Lo que más me estremeció no fue el reportaje. Las imágenes de Kuta convertida en un infierno podía imaginarlas desde que oí la noticia del atentado islamista en la zona más festiva –y más turísticamente saturada– de Bali. La imagen no añade nada al horror, y, con excesiva frecuencia, lo trivializa hasta dejarlo en convencional objeto de consumo.

Me estremeció más otra cosa.

La cadena privada de televisión, a través de la cual contemplé las imágenes en la tarde del domingo, abrió con el atentado; no se sabía aún el número exacto de víctimas, pero no había lugar posible a engaño sobre las dimensiones de aquella carnicería. Luego, como en un espejo, un minutaje idéntico fue dedicado a cierta sórdida crónica de sucesos acerca de un serial killer que anda reventando gente a tiros por los alrededores de Washington; una sabia perorata acerca del amor estadounidense por las armas daba al mugriento fait divers tono de epopeya sociológica. Y el díptico “informativo” se cerraba: islamistas que asesinan a jóvenes veraneantes o yankis que ejercen el placer alucinado de liarse a tiros. Todo es lo mismo para el informativo de Tele 5. También para cierto articulista de Gara que, dos días después, desarrollaba, más sesudamente si cabe, la misma esencial canallada.

Todo parece valer para ocultar lo que está pasando. Y todo parece valerle a casi todo el mundo. Quizá porque esto que sucede es tan grave que afrontarlo cara a cara requiere al menos tanto coraje como inteligencia.

No, ni lo del 11 de septiembre ni lo del domingo en Bali son cosa de locos o individuos desalmados. Son avatares críticos de una guerra sin precedentes en el siglo veinte y con muy escasos ejemplos en la era moderna: una guerra de religión –esto es, de exterminio, puesto que un Dios que ordena entrar en guerra no se anda con miramientos hacia los infieles–; algo cuya última experiencia en Europa fue la cruzada anticátara en el siglo XIII.

Pero ni aun aquello era parecido. La teológica crueldad del asesor teológico de Simon de Monfort, que se interroga acerca de cómo distinguir entre fieles y herejes, a la hora de pasar a los sitiados de Béziers por las armas, se juega aún en una trágica incertidumbre moral: “Mátelos a todos. Ya Dios se encargará de reconocer a los que eran de los suyos”. Ni siquiera la pregunta, ni siquiera la cínica vacilación de los exterminadores de albigenses cabe en la cabeza islamista. Plantearse la pregunta –cualquier pregunta– es ya blasfemo. Todos son culpables. Todos. Puesto que todos infieles. Y no hay infiel que merezca –dicta el Corán– ver su vida respetada por los creyentes. No ha sido una locura lo que ha exterminado a varios cientos de esos jóvenes festivos –australianos sobre todo, pero también japoneses, europeos y americanos– que se agolpan, noctámbulos, en Kuta. Ha sido el rigor lógico inapelable de una religión que exige el borrado planetario del distinto.

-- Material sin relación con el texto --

(* ===== verification/Snap.v ===== *)
(** * policy.c: rate snapshots of remote addresses

    A pool of entries on singly linked chains: one per hash bucket, and the
    free chain.  Pointers are pool indices. *)

From S2P Require Import Prelude Types Ipaddr.
Open Scope Z_scope.

Definition VG_SNAP_BUCKETS : Z := 4096.

(** [struct vg_snap_ent] *)
Record vg_snap_ent := SnapEnt {
  se_family : Z; se_addr : list Z; se_pkts : Z; se_bytes : Z; se_gen : Z;
  se_next : option Z;
}.

Definition zero_ent : vg_snap_ent := SnapEnt 0 (replicate 16 0) 0 0 0 None.

(** The fields of [struct vg_ctrl] named [snap*]. *)
Record snap_tab := SnapTab {
  snap_pool : gmap Z vg_snap_ent;
  snap_free : option Z;
  snaps : gmap Z Z;         (* NULL is absent *)
  snap_cap : Z;
  snap_gen : Z;
}.

Definition sget (t : snap_tab) (i : Z) : vg_snap_ent := default zero_ent (snap_pool t !! i).
Definition sput (t : snap_tab) (i : Z) (e : vg_snap_ent) : snap_tab :=
  SnapTab (<[i := e]> (snap_pool t)) (snap_free t) (snaps t) (snap_cap t) (snap_gen t).
Definition set_sfree (t : snap_tab) (v : option Z) : snap_tab :=
  SnapTab (snap_pool t) v (snaps t) (snap_cap t) (snap_gen t).
Definition set_shead (t : snap_tab) (b : Z) (v : option Z) : snap_tab :=
  SnapTab (snap_pool t) (snap_free t) (partial_alter (λ _, v) b (snaps t)) (snap_cap t)
    (snap_gen t).
Definition set_sgen (t : snap_tab) (v : Z) : snap_tab :=
  SnapTab (snap_pool t) (snap_free t) (snaps t) (snap_cap t) v.

Definition with_gen (e : vg_snap_ent) (g : Z) : vg_snap_ent :=
  SnapEnt (se_family e) (se_addr e) (se_pkts e) (se_bytes e) g (se_next e).
Definition with_next (e : vg_snap_ent) (n : option Z) : vg_snap_ent :=
  SnapEnt (se_family e) (se_addr e) (se_pkts e) (se_bytes e) (se_gen e) n.
Definition with_counts (e : vg_snap_ent) (p b : Z) : vg_snap_ent :=
  SnapEnt (se_family e) (se_addr e) p b (se_gen e) (se_next e).

Definition snap_step (h x : Z) : Z := u32 (Z.lxor h x * 16777619).

Definition snap_hash (fam : Z) (a : list Z) : Z :=
  fold_left snap_step (take (addr_bytes fam) a) (u32 (fam * 16777619)) mod VG_SNAP_BUCKETS.

(** The second loop of [snap_reset_pool]. *)
Fixpoint reset_loop (n : nat) (i : Z) (t : snap_tab) : snap_tab :=
  match n with
  | O => t
  | S n =>
      let e := with_next (with_gen (sget t i) 0)
                 (if i + 1 <? snap_cap t then Some (i + 1) else None) in
      reset_loop n (i + 1) (sput t i e)
  end.

Definition snap_reset_pool (t : snap_tab) : snap_tab :=
  let t := SnapTab (snap_pool t) None ∅ (snap_cap t) (snap_gen t) in
  if snap_cap t =? 0 then t
  else set_sfree (reset_loop (Z.to_nat (snap_cap t)) 0 t) (Some 0).

Definition snap_clear (t : snap_tab) : snap_tab := snap_reset_pool t.

(** What the [link] of [snap_prune] points at. *)
Inductive slink := LBucket (b : Z) | LNext (i : Z).

Definition rd_link (t : snap_tab) (l : slink) : option Z :=
  match l with LBucket b => snaps t !! b | LNext i => se_next (sget t i) end.
Definition wr_link (t : snap_tab) (l : slink) (v : option Z) : snap_tab :=
  match l with
  | LBucket b => set_shead t b v
  | LNext i => sput t i (with_next (sget t i) v)
  end.

(** The [while] of [snap_prune]. *)
Fixpoint prune_loop (fuel : nat) (link : slink) (t : snap_tab) : option snap_tab :=
  match rd_link t link with
  | None => Some t
  | Some e =>
      match fuel with
      | O => None
      | S fuel =>
          if negb (se_gen (sget t e) =? snap_gen t) then
            let t := wr_link t link (se_next (sget t e)) in
            let t := sput t e (with_next (with_gen (sget t e) 0) (snap_free t)) in
            prune_loop fuel link (set_sfree t (Some e))
          else prune_loop fuel (LNext e) t
      end
  end.

(** The [for] of [snap_prune] from bucket [b]. *)
Fixpoint prune_buckets (n : nat) (b : Z) (t : snap_tab) : option snap_tab :=
  match n with
  | O => Some t
  | S n => t ← prune_loop (Z.to_nat (snap_cap t)) (LBucket b) t; prune_buckets n (b + 1) t
  end.

Definition snap_prune (t : snap_tab) : option snap_tab :=
  prune_buckets (Z.to_nat VG_SNAP_BUCKETS) 0 t.

(** The key test of [snap_get]. *)
Definition snap_match (e : vg_snap_ent) (fam : Z) (a : list Z) : bool :=
  (se_family e =? fam) && mem_eq (addr_bytes fam) (se_addr e) a.

Fixpoint snap_find (fuel : nat) (t : snap_tab) (n : option Z) (fam : Z) (a : list Z)
  : option (option Z) :=
  match n with
  | None => Some None
  | Some i =>
      match fuel with
      | O => None
      | S fuel =>
          if snap_match (sget t i) fam a then Some (Some i)
          else snap_find fuel t (se_next (sget t i)) fam a
      end
  end.

(** The entry and whether it was created; [None] when the pool is empty. *)
Definition snap_get (fam : Z) (a : list Z) : M snap_tab (option (Z * bool)) := λ t,
  let h := snap_hash fam a in
  r ← snap_find (Z.to_nat (snap_cap t)) t (snaps t !! h) fam a;
  match r with
  | Some i => Some (Some (i, false), sput t i (with_gen (sget t i) (snap_gen t)))
  | None =>
      match snap_free t with
      | None => Some (None, t)
      | Some i =>
          let e := sget t i in
          let t := set_sfree t (se_next e) in
          let n := addr_bytes fam in
          let e := SnapEnt fam (take n a ++ drop n (se_addr e)) 0 0 (snap_gen t) (snaps t !! h) in
          Some (Some (i, true), set_shead (sput t i e) h (Some i))
      end
  end.

(** [s->in_pkts = cur->in_pkts; s->in_bytes = cur->in_bytes] *)
Definition snap_store (i : Z) (c : host_counters) (t : snap_tab) : snap_tab :=
  sput t i (with_counts (sget t i) (in_pkts c) (in_bytes c)).

(** The snapshot part of [vg_ctrl_init]: the capacity is a [uint32_t]. *)
Definition snap_init (remote_map_size : Z) : snap_tab :=
  snap_reset_pool (SnapTab ∅ None ∅
    (if remote_map_size =? 0 then VG_REMOTE_MAP_MAX * 2 else u32 (remote_map_size * 2)) 0).

(** [vg_ctrl_snap_count]: entries on the chains. *)
Fixpoint chain_count (fuel : nat) (t : snap_tab) (n : option Z) : option Z :=
  match n with
  | None => Some 0
  | Some i => match fuel with
              | O => None
              | S fuel => k ← chain_count fuel t (se_next (sget t i)); Some (k + 1)
              end
  end.

Fixpoint count_buckets (n : nat) (b : Z) (t : snap_tab) : option Z :=
  match n with
  | O => Some 0
  | S n =>
      k ← chain_count (Z.to_nat (snap_cap t)) t (snaps t !! b);
      r ← count_buckets n (b + 1) t; Some (k + r)
  end.

Definition vg_ctrl_snap_count (t : snap_tab) : option Z :=
  count_buckets (Z.to_nat VG_SNAP_BUCKETS) 0 t.
Lemma prune_step t bk fr b pre e xs :
  srep t bk fr → bk b = pre ++ e :: xs →
  srep (prune_one t (link_of b pre) e) (bucket_set bk b (pre ++ xs)) (e :: fr).
Proof.
  intros Hs Hb. destruct (prune_one_reads t bk fr b pre e xs Hs Hb)
    as (Hdat & Hnx & Hlast & Hne & Hhd & Hcap & Hgen).
  set (t' := prune_one _ _ _) in *.
  pose proof (s_nd _ _ _ Hs b) as Hnd. rewrite Hb in Hnd.
  assert (e ∈ bk b) as Heb by (rewrite Hb; set_solver).
  assert (∀ p, last pre = Some p → p ∈ bk b) as Hpb.
  { intros p Hp%last_Some_elem_of. rewrite Hb. set_solver. }
  assert (NoDup (pre ++ xs) ∧ e ∉ pre ++ xs) as [Hnd' He].
  { apply NoDup_app in Hnd as (H1 & H2 & H3). apply NoDup_cons in H3 as [H3 H4]. split.
    - apply NoDup_app. split_and!; [done| |done]. intros j Hj Hj'. apply (H2 j Hj). set_solver.
    - rewrite elem_of_app. intros [Hp|?]; [|done]. apply (H2 e Hp). set_solver. }
  assert (∀ b' j, j ∈ bucket_set bk b (pre ++ xs) b' → j ∈ bk b' ∧ j ≠ e) as Hsub.
  { intros b' j. unfold bucket_set. case_decide as Hd; [subst b'; intros Hj|intros Hj].
    - split; [rewrite Hb; set_solver|]. by intros ->.
    - split; [done|]. intros ->. by apply Hd, (srep_bucket_eq _ _ _ _ _ e Hs). }
  assert (∀ j, j ∈ fr → j ≠ e ∧ last pre ≠ Some j) as Hfr.
  { intros j Hj. split; [intros ->; by apply (s_dis _ _ _ Hs b e)|].
    intros Hp%Hpb. by apply (s_dis _ _ _ Hs b j). }
  split.
  - intros b'. destruct (Hhd b') as [Hhd1 Hhd2]. unfold bucket_set.
    case_decide as Hd; [subst b'|].
    + pose proof (s_bk _ _ _ Hs b) as Hc. rewrite Hb in Hc.
      destruct pre as [|p pre _] using rev_ind.
      * rewrite Hhd1 by done. simpl in *. destruct Hc as [_ Hc].
        eapply schain_ext; [|done]. intros j Hj. apply Hnx; [|done]. intros ->. done.
      * rewrite last_snoc in *. rewrite Hhd2 by (by left). rewrite <-app_assoc in *. cbn [app] in *.
        eapply schain_remove; [done|done| |by apply Hlast].
        intros j Hjp Hje. apply Hnx; congruence.
    + rewrite Hhd2 by (right; congruence). eapply schain_ext; [|apply Hs]. intros j Hj.
      apply Hnx; [intros ->; by apply Hd, (srep_bucket_eq _ _ _ _ _ e Hs)|].
      intros Hp%Hpb. by apply Hd, (srep_bucket_eq _ _ _ _ _ j Hs).
  - split; [done|]. rewrite Hne. eapply schain_ext; [|apply Hs]. intros j Hj.
    destruct (Hfr j Hj). by apply Hnx.
  - intros b'. unfold bucket_set. case_decide; [done|]. apply Hs.
  - apply NoDup_cons. split; [by apply (s_dis _ _ _ Hs b)|apply Hs].
  - intros b' j [Hj Hj']%Hsub. apply not_elem_of_cons. split; [done|]. by apply (s_dis _ _ _ Hs b').
  - intros b' j [Hj _]%Hsub. rewrite Hcap. by apply (s_rng _ _ _ Hs b').
  - intros j. rewrite Hcap, elem_of_cons. intros [->|Hj]; [by apply (s_rng _ _ _ Hs b)|].
    by apply (s_rngf _ _ _ Hs).
  - intros b' j [Hj Hj']%Hsub. destruct (Hdat j Hj') as (-> & -> & _). by apply (s_hash _ _ _ Hs).
  - intros b' j k fam a [Hj Hj']%Hsub [Hk Hk']%Hsub.
    rewrite (holds_same t t' j), (holds_same t t' k) by auto. by apply (s_uniq _ _ _ Hs b').
Qed.
(* ===== verification/SnapMain.v ===== *)
(** * Rate snapshots: main theorems

    The table as a finite map from addresses to the counters last stored,
    through [snap_seen]. *)

From S2P Require Import Prelude Types Ipaddr IpaddrThms Snap SnapThms.
Open Scope Z_scope.

(** Storing the counters of an entry changes what is seen of its address. *)
Lemma store_seen t bk fr i fam a cur :
  srep t bk fr → i ∈ bk (snap_hash fam a) → holds t i fam a →
  srep (snap_store i cur t) bk fr
  ∧ snap_seen (snap_store i cur t) fam a = Some (in_pkts cur, in_bytes cur, se_gen (sget t i))
  ∧ ∀ fam' a', snap_key fam' a' ≠ snap_key fam a →
      snap_seen (snap_store i cur t) fam' a' = snap_seen t fam' a'.
Proof.
  intros Hs Hi Hh. assert (srep (snap_store i cur t) bk fr) as Hs' by (by apply srep_touch).
  assert (∀ j, sget (snap_store i cur t) j
    = if decide (i = j) then with_counts (sget t i) (in_pkts cur) (in_bytes cur) else sget t j) as Hg
    by (intros j; apply sget_sput).
  assert (∀ j fam' a', holds (snap_store i cur t) j fam' a' ↔ holds t j fam' a') as Hhh.
  { intros j fam' a'. unfold holds. rewrite Hg, !snap_match_spec. case_decide; [by subst|done]. }
  split_and!; [done| |].
  - rewrite (seen_some _ bk fr _ _ i); [|done|done|by apply Hhh]. by rewrite Hg, decide_True.
  - intros fam' a' Hk. eapply seen_ext; [done|done| |].
    + intros j. by rewrite Hhh.
    + intros j Hj _. rewrite Hg, decide_False; [done|]. intros <-. by apply Hk, (holds_unique_key t i).
Qed.

(** Lookup and store, as [snap_seen] shows them. *)
Lemma snap_update t fam a :
  snap_ok t → (addr_bytes fam ≤ length a)%nat →
  ∃ r t', snap_get fam a t = Some (r, t') ∧
    match r with
    | None => t' = t ∧ snap_seen t fam a = None ∧ snap_free t = None
    | Some (i, new) =>
        (if (new : bool) then snap_seen t fam a = None
         else ∃ g, snap_seen t fam a = Some (se_pkts (sget t' i), se_bytes (sget t' i), g))
        ∧ ∀ cur, snap_ok (snap_store i cur t')
          ∧ snap_seen (snap_store i cur t') fam a = Some (in_pkts cur, in_bytes cur, snap_gen t)
          ∧ ∀ fam' a', snap_key fam' a' ≠ snap_key fam a →
              snap_seen (snap_store i cur t') fam' a' = snap_seen t fam' a'
    end.
Proof.
  intros (Hcap & bk & fr & Hs) Hla.
  destruct (snap_get_spec t bk fr fam a Hs Hla) as (r & t' & E & Ec & Eg & Hr).
  exists r, t'. split; [done|]. destruct r as [[i [|]]|].
  - destruct Hr as (Hn & fr' & -> & Hs' & Hh & Hgen & Hoth).
    assert (i ∈ bucket_add bk (snap_hash fam a) i (snap_hash fam a)) as Hi
      by (unfold bucket_add; rewrite decide_True by done; set_solver).
    assert (∀ b, i ∉ bk b) as Hib.
    { intros b Hb. apply (s_dis _ _ _ Hs b i Hb). set_solver. }
    split; [by eapply seen_none|]. intros cur.
    destruct (store_seen t' _ _ i fam a cur Hs' Hi Hh) as (Hs2 & H1 & H2). rewrite Hgen in H1.
    split_and!; [split; [cbn; by rewrite Ec|by eexists _, _]|done|].
    intros fam' a' Hk. rewrite H2 by done. eapply seen_ext; [done|done| |].
    + intros j. split; intros [Hj Hhj].
      * assert (j ≠ i) by (intros ->; by apply Hk, (holds_unique_key t' i)).
        unfold holds in *. rewrite Hoth in Hhj by done. split; [|done].
        unfold bucket_add in Hj. case_decide; [|done]. apply elem_of_cons in Hj as [?|?]; done.
      * assert (j ≠ i) by (intros ->; by apply (Hib (snap_hash fam' a'))).
        unfold holds in *. rewrite Hoth by done. split; [|done].
        unfold bucket_add. case_decide; [|done]. apply elem_of_cons. by right.
    + intros j Hj Hb. rewrite Hoth; [done|]. intros ->. by apply (Hib (snap_hash fam' a')).
  - destruct Hr as (Hi & Hh & Hs' & ->). split.
    { rewrite (seen_some t bk fr _ _ i) by done. rewrite sget_sput, decide_True by done. by eexists. }
    intros cur. set (t' := sput _ _ _) in *.
    assert (∀ j, sget t' j = if decide (i = j) then with_gen (sget t i) (snap_gen t) else sget t j) as Hg
      by (intros j; apply sget_sput).
    assert (∀ j fam' a', holds t' j fam' a' ↔ holds t j fam' a') as Hhh.
    { intros j fam' a'. unfold holds. rewrite Hg, !snap_match_spec. case_decide; [by subst|done]. }
    destruct (store_seen t' _ _ i fam a cur Hs' Hi) as (Hs2 & H1 & H2); [by apply Hhh|].
    rewrite Hg, decide_True in H1 by done.
    split_and!; [split; [done|by eexists _, _]|done|].
    intros fam' a' Hk. rewrite H2 by done. eapply seen_ext; [done|done| |].
    + intros j. by rewrite Hhh.
    + intros j Hj _. rewrite Hg, decide_False; [done|]. intros <-. by apply Hk, (holds_unique_key t i).
  - destruct Hr as (Hn & -> & ->). split_and!; [done|by eapply seen_none|]. apply (s_fr _ _ _ Hs).
Qed.

(** Looking up the snapshot of a remote address and storing its
    counters is a map update.  The lookup reports a new entry exactly when
    the address was not there; storing through the entry makes the address
    show the new counters, marked as seen by this walk, and no other address
    changes.  The lookup fails only when the pool is used up, and then leaves
    the table alone. *)
Theorem snap_get_updates t fam a :
  snap_ok t → (addr_bytes fam ≤ length a)%nat →
  ∃ r t', snap_get fam a t = Some (r, t') ∧
    match r with
    | None => t' = t ∧ snap_seen t fam a = None ∧ snap_free t = None
    | Some (i, new) =>
        (if (new : bool) then snap_seen t fam a = None
         else ∃ g, snap_seen t fam a = Some (se_pkts (sget t' i), se_bytes (sget t' i), g))
        ∧ ∀ cur, snap_ok (snap_store i cur t')
          ∧ snap_seen (snap_store i cur t') fam a = Some (in_pkts cur, in_bytes cur, snap_gen t)
          ∧ ∀ fam' a', snap_key fam' a' ≠ snap_key fam a →
              snap_seen (snap_store i cur t') fam' a' = snap_seen t fam' a'
    end.
Proof. apply snap_update. Qed.

Lemma snap_hash_range fam a : 0 ≤ snap_hash fam a < VG_SNAP_BUCKETS.
Proof. unfold snap_hash. apply Z.mod_pos_bound. by vm_compute. Qed.

(** [snap_prune] terminates and forgets exactly the addresses the
    current walk did not see. *)
Theorem snap_prune_forgets t :
  snap_ok t →
  ∃ t', snap_prune t = Some t' ∧ snap_ok t' ∧ snap_gen t' = snap_gen t ∧
    ∀ fam a, snap_seen t' fam a =
      match snap_seen t fam a with
      | Some (p, b, g) => if g =? snap_gen t then Some (p, b, g) else None
      | None => None
      end.
Proof.
  intros (Hcap & bk & fr & Hs). destruct (snap_prune_spec t bk fr Hs) as (t' & fr' & E & Hs' & Ec & Eg & Hd).
  exists t'. split_and!; [done|split; [by rewrite Ec|by eexists _, _]|done|]. intros fam a.
  pose proof (snap_hash_range fam a) as Hh.
  assert (∀ j, j ∈ bk (snap_hash fam a) → fresh t j → same_data (sget t j) (sget t' j)) as Hsame
    by (intros j Hj Hf; by apply (Hd (snap_hash fam a))).
  destruct (holds_dec t (bk (snap_hash fam a)) fam a) as [(i & Hi & Hhi)|Hn].
  - rewrite (seen_some t bk fr _ _ i) by done. destruct (_ =? _) eqn:Eq; breflect.
    + assert (fresh t i) as Hf by done. pose proof (Hsame i Hi Hf) as Hsd.
      rewrite (seen_some t' _ fr' _ _ i Hs'); [|rewrite decide_True by done; by apply list_elem_of_filter
        |by apply (holds_same t t')].
      by destruct Hsd as (_ & _ & -> & -> & ->).
    + eapply seen_none; [exact Hs'|]. intros j Hj Hhj. cbv beta in Hj. rewrite decide_True in Hj by done.
      apply list_elem_of_filter in Hj as [Hf Hj].
      apply (holds_same t t') in Hhj; [|by apply Hsame].
      assert (j = i) as -> by (by apply (s_uniq _ _ _ Hs (snap_hash fam a) j i fam a)). done.
  - rewrite (seen_none t bk fr) by done. eapply seen_none; [exact Hs'|]. intros j Hj Hhj.
    cbv beta in Hj. rewrite decide_True in Hj by done. apply list_elem_of_filter in Hj as [Hf Hj].
    apply (Hn j Hj). by apply (holds_same t t'); [apply Hsame|].
Qed.
(* ===== verification/Double.v ===== *)
(** * C doubles

    IEEE 754 binary64 arithmetic, round to nearest even, as the Standard
    Library specifies it ([SpecFloat], precision 53, exponent bound 1024). *)

From Stdlib Require Import SpecFloat.
From Stdlib Require Import String.
From S2P Require Import Prelude CString.
Open Scope Z_scope.

Abbreviation double := spec_float.

(** [(double) z] of an integer. *)
Definition of_int (z : Z) : double := binary_normalize 53 1024 z 0 false.

Definition fadd (a b : double) : double := SFadd 53 1024 a b.
Definition fmul (a b : double) : double := SFmul 53 1024 a b.
Definition fdiv (a b : double) : double := SFdiv 53 1024 a b.
Definition flt (a b : double) : bool := SFltb a b.
Definition fle (a b : double) : bool := SFleb a b.

Definition d0 : double := S754_zero false.
Definition d8 : double := of_int 8.
Definition d1e6 : double := of_int 1000000.
Definition d1e9 : double := of_int 1000000000.

(** [m / 2^k] rounded to the nearest integer, ties to even. *)
Definition round_even (m k : Z) : Z :=
  let q := m / 2 ^ k in
  let r := m mod 2 ^ k in
  if (2 * r <? 2 ^ k) || ((2 * r =? 2 ^ k) && Z.even q) then q else q + 1.

(** The [%.0f] conversion. *)
Definition fmt_f0 (x : double) : list Z :=
  let sign (s : bool) := if s then [45] else [] in
  match x with
  | S754_zero s => sign s ++ bs "0"
  | S754_infinity s => sign s ++ bs "inf"
  | S754_nan => bs "nan"
  | S754_finite s m e =>
      sign s ++ dec (if 0 <=? e then Zpos m * 2 ^ e else round_even (Zpos m) (- e))
  end.

(** ** Printing *)

(** [round_even] is a nearest integer. *)
Lemma round_even_near m k : 0 ≤ k → 2 * Z.abs (round_even m k * 2 ^ k - m) ≤ 2 ^ k.
Proof.
  intros Hk. assert (0 < 2 ^ k) as Hp by (apply Z.pow_pos_nonneg; lia). unfold round_even.
  pose proof (Z.div_mod m (2 ^ k) ltac:(lia)). pose proof (Z.mod_pos_bound m (2 ^ k) Hp).
  destruct (2 * (m mod 2 ^ k) <? 2 ^ k) eqn:E1; cbn [orb]; breflect; [lia|].
  destruct (2 * (m mod 2 ^ k) =? 2 ^ k) eqn:E2; cbn [andb]; breflect; [|lia].
  destruct (Z.even (m / 2 ^ k)); lia.
Qed.

Lemma digits_lt p : Zpos p < 2 ^ Zpos (digits2_pos p).
Proof.
  induction p as [p IH|p IH|]; cbn [digits2_pos]; [| |done];
    rewrite Pos2Z.inj_succ, Z.pow_succ_r by lia; lia.
Qed.

(** A binary64 number is below 2^1024. *)
Lemma valid_bound s m e :
  valid_binary 53 1024 (S754_finite s m e) = true → e ≤ 971 ∧ Zpos m < 2 ^ 53.
Proof.
  cbn [valid_binary]. unfold bounded, canonical_mantissa, fexp, emin.
  intros H. apply andb_true_iff in H as [H1%Z.eqb_eq H2%Z.leb_le]. split; [lia|].
  pose proof (digits_lt m). eapply Z.lt_le_trans; [done|]. apply Z.pow_le_mono_r; lia.
Qed.

Lemma fmt_f0_length x : valid_binary 53 1024 x = true → (List.length (fmt_f0 x) ≤ 310)%nat.
Proof.
  destruct x as [s|s| |s m e]; intros Hv; try (destruct s; simpl; lia); [simpl; lia|].
  apply valid_bound in Hv as [He Hm]. unfold fmt_f0. rewrite length_app.
  set (n := if 0 <=? e then _ else _). assert (List.length (dec n) ≤ 309)%nat.
  { apply dec_length; [|lia]. subst n. split_if; breflect.
    - split; [lia|]. apply Z.lt_le_trans with (2 ^ 53 * 2 ^ 971); [|by vm_compute].
      apply Z.lt_le_trans with (2 ^ 53 * 2 ^ e); [apply Zmult_lt_compat_r; lia|].
      apply Z.mul_le_mono_nonneg_l; [lia|]. by apply Z.pow_le_mono_r.
    - unfold round_even. assert (0 < 2 ^ (- e)) as Hp by (apply Z.pow_pos_nonneg; lia).
      pose proof (Z.div_pos (Z.pos m) (2 ^ (- e)) ltac:(lia) Hp).
      assert (Z.pos m / 2 ^ (- e) ≤ Z.pos m) by (apply Z.div_le_upper_bound; nia).
      assert (2 ^ 53 + 1 < 10 ^ Z.of_nat 309) by (by vm_compute). split_if; lia. }
  destruct s; simpl; lia.
Qed.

Hace demasiados siglos que una guerra de religión –una verdadera guerra de religión– no amenazaba a Europa. Sólo así se explica el empeño por negar lo hoy evidente. Que esa guerra ha comenzado. Y que, en una guerra de ese tipo, no existen armisticios: o se vence o se es aniquilado. Y, si Europa no está dispuesta a defenderse, más le vale un suicidio rápido: siempre duele menos.

Un suicidio. Los juicios en Francia contra Houellebeq y Fallaci por ofender al Grande y Misericordioso Alá de los jeques petroleros, son síntoma inequívoco de que ese suicidio ya ha comenzado. También, la sopesada necedad de Tele 5 en la tarde del último domingo.